Lady Locke looked at him quite gravely while he was speaking. He always talked with great vivacity, and as if he meant what he was saying. She wondered if he did mean it. Like most other people, she felt the charm that always emanated from him. His face was tired and white, but not wicked, and there was an almost girlish beauty about it. He flushed easily, and was obviously sensitive to impressions. As he spoke now, he seemed to be elucidating some fantastic gospel, giving forth some whimsical revelation; yet she felt that he was talking the most dangerous nonsense, and she rather wanted to say so. Most of her life had been passed among soldiers. Her father had been a general in the Artillery. Her two brothers were serving in India. Her husband had been a bluff and straightforward man of action, full of hard commonsense, and the sterling virtues that so often belong to the martinet. Mr. Amarinth and Lord Reggie were specimens of manhood totally strange to her--until now she had not realised that such people existed. All the opinions which she had hitherto believed herself to hold in common with the rest of sane people, seemed suddenly to become ridiculous in this environment. Her point of view was evidently remarkably different from that attained by her companions. On the whole, she decided not to dispute the doctrine of moods. So she said nothing, and allowed Mrs. Windsor to break in airily--

"Yes, moods are delightful. I have as many as I have dresses, and they cost me nearly as much. I suppose they cost Jimmy a good deal too," she added, with a desultory pensiveness; "but fortunately he is well off, so it doesn't matter. I never go into the slums, though. It is so tiring, and then there is so much infection. Microbes generally flourish most in shabby places, don't they, Mr. Amarinth? A mood that cost one typhoid or smallpox would be really silly, wouldn't it? Shall we go into the drawing-room, Emily? the carriage will be round directly. Yes; do smoke, Mr. Amarinth. You shall have your coffee in here while we put on our cloaks."
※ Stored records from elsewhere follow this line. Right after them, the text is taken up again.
(* ===== verification/MetaGraph.v ===== *)
(** * The task dependency graph: [DependencyGraph] of [meta_graph.py]

    Construction with validation, Kahn's cycle check, edge addition with
    rollback, removal, and the atomic application of a [DependencyPatch].  The
    main result is that the cycle check accepts exactly the acyclic graphs. *)
From Stdlib Require Import ZArith Lia String Ascii List Bool.
From stdpp Require Import base tactics list strings option gmap.
From S2P Require Import Prelude PyStr PyFloat PyVal.
Local Open Scope string_scope.
Local Open Scope Z_scope.

Inductive TaskStatus := tpending | trunning | tsuccess | tfailed | tskipped.
#[export] Instance TaskStatus_eq_dec : EqDecision TaskStatus.
Proof. solve_decision. Defined.

(** The immutable fields of a [SubAgentTask] and its status, result and error. *)
Record SubAgentTask := {
  task_id : string; description : string; depends_on : list string; input_state : dict;
  status : TaskStatus; result : option dict; error : option string;
  started_at : option float; finished_at : option float }.

Record DependencyPatch := {
  add_edges : list (string * string); remove_edges : list (string * string) }.

(** [_tasks] is shared with the scheduler (which owns the statuses), so the graph
    keeps the ids of [_tasks], in order; [_id_set] is their set, and
    [_depends_on] the adjacency dict in insertion order. *)
Record DependencyGraph := {
  task_ids : list string;
  _depends_on : list (string * list string) }.

Definition mem (x : string) (l : list string) : bool := existsb (String.eqb x) l.
Definition deps (g : DependencyGraph) (t : string) : list string :=
  match dlookup t (_depends_on g) with Some l => l | None => [] end.

(** ** Kahn's algorithm *)

(** First loop of [_validate_no_cycles]: the first declared dependency that is
    not a task. *)
Fixpoint unknown_dependency (ids : list string) (adj : list (string * list string))
    : option (string * string) :=
  match adj with
  | [] => None
  | (t, ds) :: r =>
      match List.find (fun d => negb (mem d ids)) ds with
      | Some d => Some (t, d)
      | None => unknown_dependency ids r
      end
  end.

Abbreviation degrees := (gmap string Z).
Abbreviation dependents_map := (gmap string (list string)).

Definition deg (m : degrees) (t : string) : Z := default 0 (m !! t).
Definition dpts (m : dependents_map) (t : string) : list string := default [] (m !! t).

(** Body of the counting loop for one pair [(task_id, dep)]. *)
Definition count_edge (t : string) (acc : degrees * dependents_map) (d : string) : degrees * dependents_map :=
  let '(ind, dp) := acc in
  (<[t := deg ind t + 1]> ind, <[d := (dpts dp d ++ [t])%list]> dp).

Definition build_maps (ids : list string) (adj : list (string * list string)) : degrees * dependents_map :=
  fold_left (fun acc td => fold_left (count_edge (fst td)) (snd td) acc) adj
    (list_to_map (List.map (fun t => (t, 0)) ids), list_to_map (List.map (fun t => (t, [])) ids)).

(** Inner loop: decrement each dependent, enqueue it when it reaches zero. *)
Definition relax (acc : degrees * list string) (t : string) : degrees * list string :=
  let '(ind, q) := acc in
  let d := deg ind t - 1 in
  (<[t := d]> ind, if d =? 0 then (q ++ [t])%list else q).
She rustled out of the room with her cousin. When she had gone, Esme Amarinth lit a gold-tipped cigarette, and leaned back lazily in his chair.

"How tiring women are," he said. "They always let one know that they are trying to be up to the mark. Isn't it so, Reggie?"
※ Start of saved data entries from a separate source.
Lemma inv_collect c s : sinv c s -> pc s = Waiting -> sinv c (collect c s).
Proof.
  intros I Hpc.
  pose proof (iv_running _ _ I) as HR. pose proof (iv_completed _ _ I) as HC.
  pose proof (iv_done _ _ I) as HD. pose proof (collect_ok_spec s) as HO.
  assert (Hcoll : collect c s = {|
     tasks := tasks (collect c s); dag := dag s;
     completed_ids := completed_ids s ∪ collect_ok s;
     failed_ids := failed_ids s ∪ (done_set s ∖ collect_ok s);
     started_ids := started_ids s; running := running s ∖ done_set s; done_set := ∅;
     pc := if collect_abort c s then (if collect_idle s then Finished else Cancelling) else Top |})
    by reflexivity.
  assert (Hidle : collect_idle s = true -> running s ∖ done_set s = ∅)
    by (unfold collect_idle; apply bool_decide_eq_true_1).
  pose proof (collect_status_of c s) as Hst. pose proof (collect_ids c s) as Hids.
  rewrite Hcoll. set (ts := tasks (collect c s)) in *. clearbody ts. clear Hcoll.
  assert (Hstat : forall i st, status_of ts i = Some st -> exists st0,
     status_of (tasks s) i = Some st0 /\
     st = collect_status (collect_abort c s) (collect_idle s) (done_set s) i st0).
  { intros i st. rewrite Hst. destruct (status_of (tasks s) i) as [st0|]; [|done].
    intros [= <-]. by exists st0. }
  constructor; simpl.
  - rewrite Hids. apply I.
  - apply I.
  - apply I.
  - set_solver.
  - set_solver.
  - intros i Hi%elem_of_union. rewrite !elem_of_difference.
    destruct Hi as [Hi%HC|[Hi _]%HO].
    + apply elem_of_difference in Hi as [? ?]. split; [done|]. by intros [? _].
    + split; [by apply HR, HD|]. by intros [_ ?].
  - intros i st (st0 & E0 & ->)%Hstat.
    by apply collect_status_ok.
  - etransitivity; [|apply (iv_par _ _ I)]. apply Nat2Z.inj_le, active_mono.
    intros i (Es & Hr & _)%elem_of_active. simpl in *. apply elem_of_active.
    apply elem_of_difference in Hr as [Hr Hd]. split; [|done].
    apply Hstat in Es as (st0 & E0 & Es). rewrite E0. f_equal.
    rewrite collect_status_notin in Es by done.
    destruct st0, (collect_abort c s), (collect_idle s); done.
  - destruct (collect_abort c s), (collect_idle s); try done. intros _. by apply Hidle.
  - done.
  - destruct (collect_abort c s), (collect_idle s); done.
Qed.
"Yes, unless they have convictions which lead them to hate one's mark. Lady Locke has convictions, I should fancy."

"Probably. But she has a great deal besides."


"Don't you know why Mrs. Windsor specially wanted you to-night?"
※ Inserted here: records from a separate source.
Definition create_worktree (run_id base_path : string) : GitM W WorktreeContext :=
  let branch := "lg-orch/" ++ run_id in
  let worktree_path := os_join (os_join base_path ".lg_orch_worktrees") run_id in
  let* (rc, current_branch, err) := _run_git ["rev-parse"; "--abbrev-ref"; "HEAD"] base_path in
  if negb (rc =? 0) then raise (WorktreeError ("git rev-parse --abbrev-ref HEAD failed " ++ rc_text rc ++ ": " ++ err))
  else
    let base_branch := if String.eqb current_branch "" then "main" else current_branch in
    let* (rc, _, err) := _run_git ["worktree"; "add"; "-b"; branch; worktree_path] base_path in
    if negb (rc =? 0) then raise (WorktreeError ("git worktree add failed for run_id=" ++ repr_str run_id ++ " " ++ rc_text rc ++ ": " ++ err))
    else ret {| run_id := run_id; branch := branch; worktree_path := abspath process_dir worktree_path; base_branch := base_branch |}.

(** [str(Path(ctx.worktree_path).parent.parent)]. *)
Definition base_of (ctx : WorktreeContext) : string := path_text (parent (parent (to_path (worktree_path ctx)))).

Definition remove_worktree (ctx : WorktreeContext) : GitM W unit :=
  let* _ := _run_git ["worktree"; "remove"; "--force"; worktree_path ctx] (base_of ctx) in
  let* _ := _run_git ["branch"; "-D"; branch ctx] (base_of ctx) in
  ret tt.

Definition merge_worktree (ctx : WorktreeContext) (strategy : string) : GitM W unit :=
  let* (rc, _, err) := _run_git ["checkout"; base_branch ctx] (base_of ctx) in
  if negb (rc =? 0) then raise (WorktreeError ("git checkout " ++ repr_str (base_branch ctx) ++ " failed " ++ rc_text rc ++ ": " ++ err))
  else
    let* (rc, _, err) := _run_git ["merge"; "--no-ff"; "--strategy=" ++ strategy; branch ctx] (base_of ctx) in
    if negb (rc =? 0) then
      raise (WorktreeError ("git merge of " ++ repr_str (branch ctx) ++ " into " ++ repr_str (base_branch ctx) ++ " failed " ++ rc_text rc ++ ": " ++ err))
    else ret tt.

(** ** The lease *)

(** [except WorktreeError: _log.warning(...)]. *)
Definition merge_or_warn (ctx : WorktreeContext) : GitM W unit :=
  fun w => match merge_worktree ctx "ours" w with (w, inr (WorktreeError _)) => (w, inl tt) | r => r end.

Definition __aexit__ (merge failed : bool) (ctx : WorktreeContext) : GitM W unit :=
  let* _ := if negb failed && merge then merge_or_warn ctx else ret tt in
  remove_worktree ctx.

(** How a lease ended: it was not entered, or the body ended and then [__aexit__]. *)
Inductive lease_end (A : Type) := NotEntered (x : exc) | Left (body : A + exc) (exit : unit + exc).
#[global] Arguments NotEntered {A} x.
#[global] Arguments Left {A} body exit.

Definition failed {A : Type} (r : A + exc) : bool := match r with inl _ => false | inr _ => true end.

(** [async with WorktreeLease(run_id, base_path, merge) as ctx: body(ctx)]. *)
Definition lease {A : Type} (run_id base_path : string) (merge : bool) (body : WorktreeContext -> GitM W A) : W -> W * lease_end A :=
  fun w =>
    match create_worktree run_id base_path w with
    | (w, inr x) => (w, NotEntered x)
    | (w, inl ctx) =>
        let '(w, r) := body ctx w in
        let '(w, x) := __aexit__ merge (failed r) ctx w in
        (w, Left r x)
    end.

(** What the [async with] statement gives: an exception of [__aexit__] replaces the body's. *)
Definition lease_result {A : Type} (l : lease_end A) : A + exc :=
  match l with NotEntered x => inr x | Left r (inl _) => r | Left _ (inr x) => inr x end.

(** ** A task in its worktree *)

(** [patch_of]: the value under ["dependency_patch"]; [run_graph] is the sub-agent.  When the
    graph returned and leaving the lease raised, the task keeps its status; no outcome: the
    coroutine ends cancelled ([Scheduler.cancelled]). *)
Definition _run_task_isolated (patch_of : dict -> raw_patch) (run_graph : dict -> GitM W dict) (base_path : string) (task : SubAgentTask)
    : W -> W * option outcome :=
  fun w =>
    let body ctx := run_graph (dset "worktree_path" (PStr (worktree_path ctx)) (input_state task)) in
    let '(w, l) := lease (task_id task) base_path true body w in
    (w, match l, lease_result l with
        | _, inl final_state => Some (OSuccess final_state (patch_of final_state))
        | _, inr CancelledError => None
        | Left (inl _) _, inr _ => Some OStuck
        | _, inr x => Some (OFailed (exc_text x))
        end).

(** ** Orphans *)

(** [Path(p).exists()]. *)
Context (path_exists : W -> string -> res bool).

(** The loop over the lines: the path and the branch of the current block, and what was removed. *)
Record Scan := { current_path : option string; current_branch : option string; removed : list string }.

Definition branch_short (current_branch : string) : string :=
  if startswith current_branch "refs/heads/" then str_drop 11 current_branch else current_branch.

(** [subprocess.run] twice; an exception of either is logged. *)
Definition remove_orphan (base_path path branch : string) (removed : list string) : W -> W * list string :=
  fun w =>
    match git_process w ["worktree"; "remove"; "--force"; path] base_path with
    | (w, Err _) => (w, removed)
    | (w, Ok _) =>
        match git_process w ["branch"; "-D"; branch] base_path with
        | (w, Err _) => (w, removed)
        | (w, Ok _) => (w, (removed ++ [path])%list)
        end
    end.

(** Whether [current_path and current_branch] holds, and then the orphan it names. *)
Definition block_of (s : Scan) : option (string * string) :=
  match current_path s, current_branch s with
  | Some p, Some b => if negb (String.eqb p "") && negb (String.eqb b "") then Some (p, branch_short b) else None
  | _, _ => None
  end.

(** One line; the exception is that of [exists]. *)
Definition scan_line (base_path line : string) (s : Scan) : W -> W * res Scan :=
  fun w =>
    if startswith line "worktree " then
      (w, Ok {| current_path := Some (strip (str_drop 9 line)); current_branch := None; removed := removed s |})
    else if startswith line "branch " then
      (w, Ok {| current_path := current_path s; current_branch := Some (strip (str_drop 7 line)); removed := removed s |})
    else if String.eqb line "" then
      match block_of s with
      | None => (w, Ok s)
      | Some (path, branch) =>
          let next r := {| current_path := None; current_branch := None; removed := r |} in
          if startswith branch "lg-orch/" then
            match path_exists w path with
            | Err e => (w, Err e)
            | Ok true => (w, Ok (next (removed s)))
            | Ok false => let '(w, r) := remove_orphan base_path path branch (removed s) w in (w, Ok (next r))
            end
          else (w, Ok (next (removed s)))
      end
    else (w, Ok s).

Fixpoint scan (base_path : string) (lines : list string) (s : Scan) : W -> W * list string :=
  fun w =>
    match lines with
    | [] => (w, removed s)
    | line :: rest =>
        match scan_line base_path line s w with
        | (w, Ok s) => scan base_path rest s w
        | (w, Err _) => (w, removed s)
        end
    end.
"To polish your wit with mine," said the boy, with his pretty, quick smile.

"No, Reggie. Lady Locke has come into an immense fortune lately. They say she has over twenty thousand a year. Mrs. Windsor is trying to do you a good turn. And I dare say she would not be averse to uniting her first cousin with a future marquis."

"H'm!" said Reggie, helping himself to coffee with a rather abstracted air.

"It is a pity I am already married," added Amarinth, sipping his coffee with a deliberate grace. "I am paying for my matrimonial mood now."

"But I thought Mrs. Amarinth lived entirely upon Cross and Blackwell's potted meats and stale bread," said Reggie seriously.

"Unfortunately that is only a _canard invented by my dearest enemies."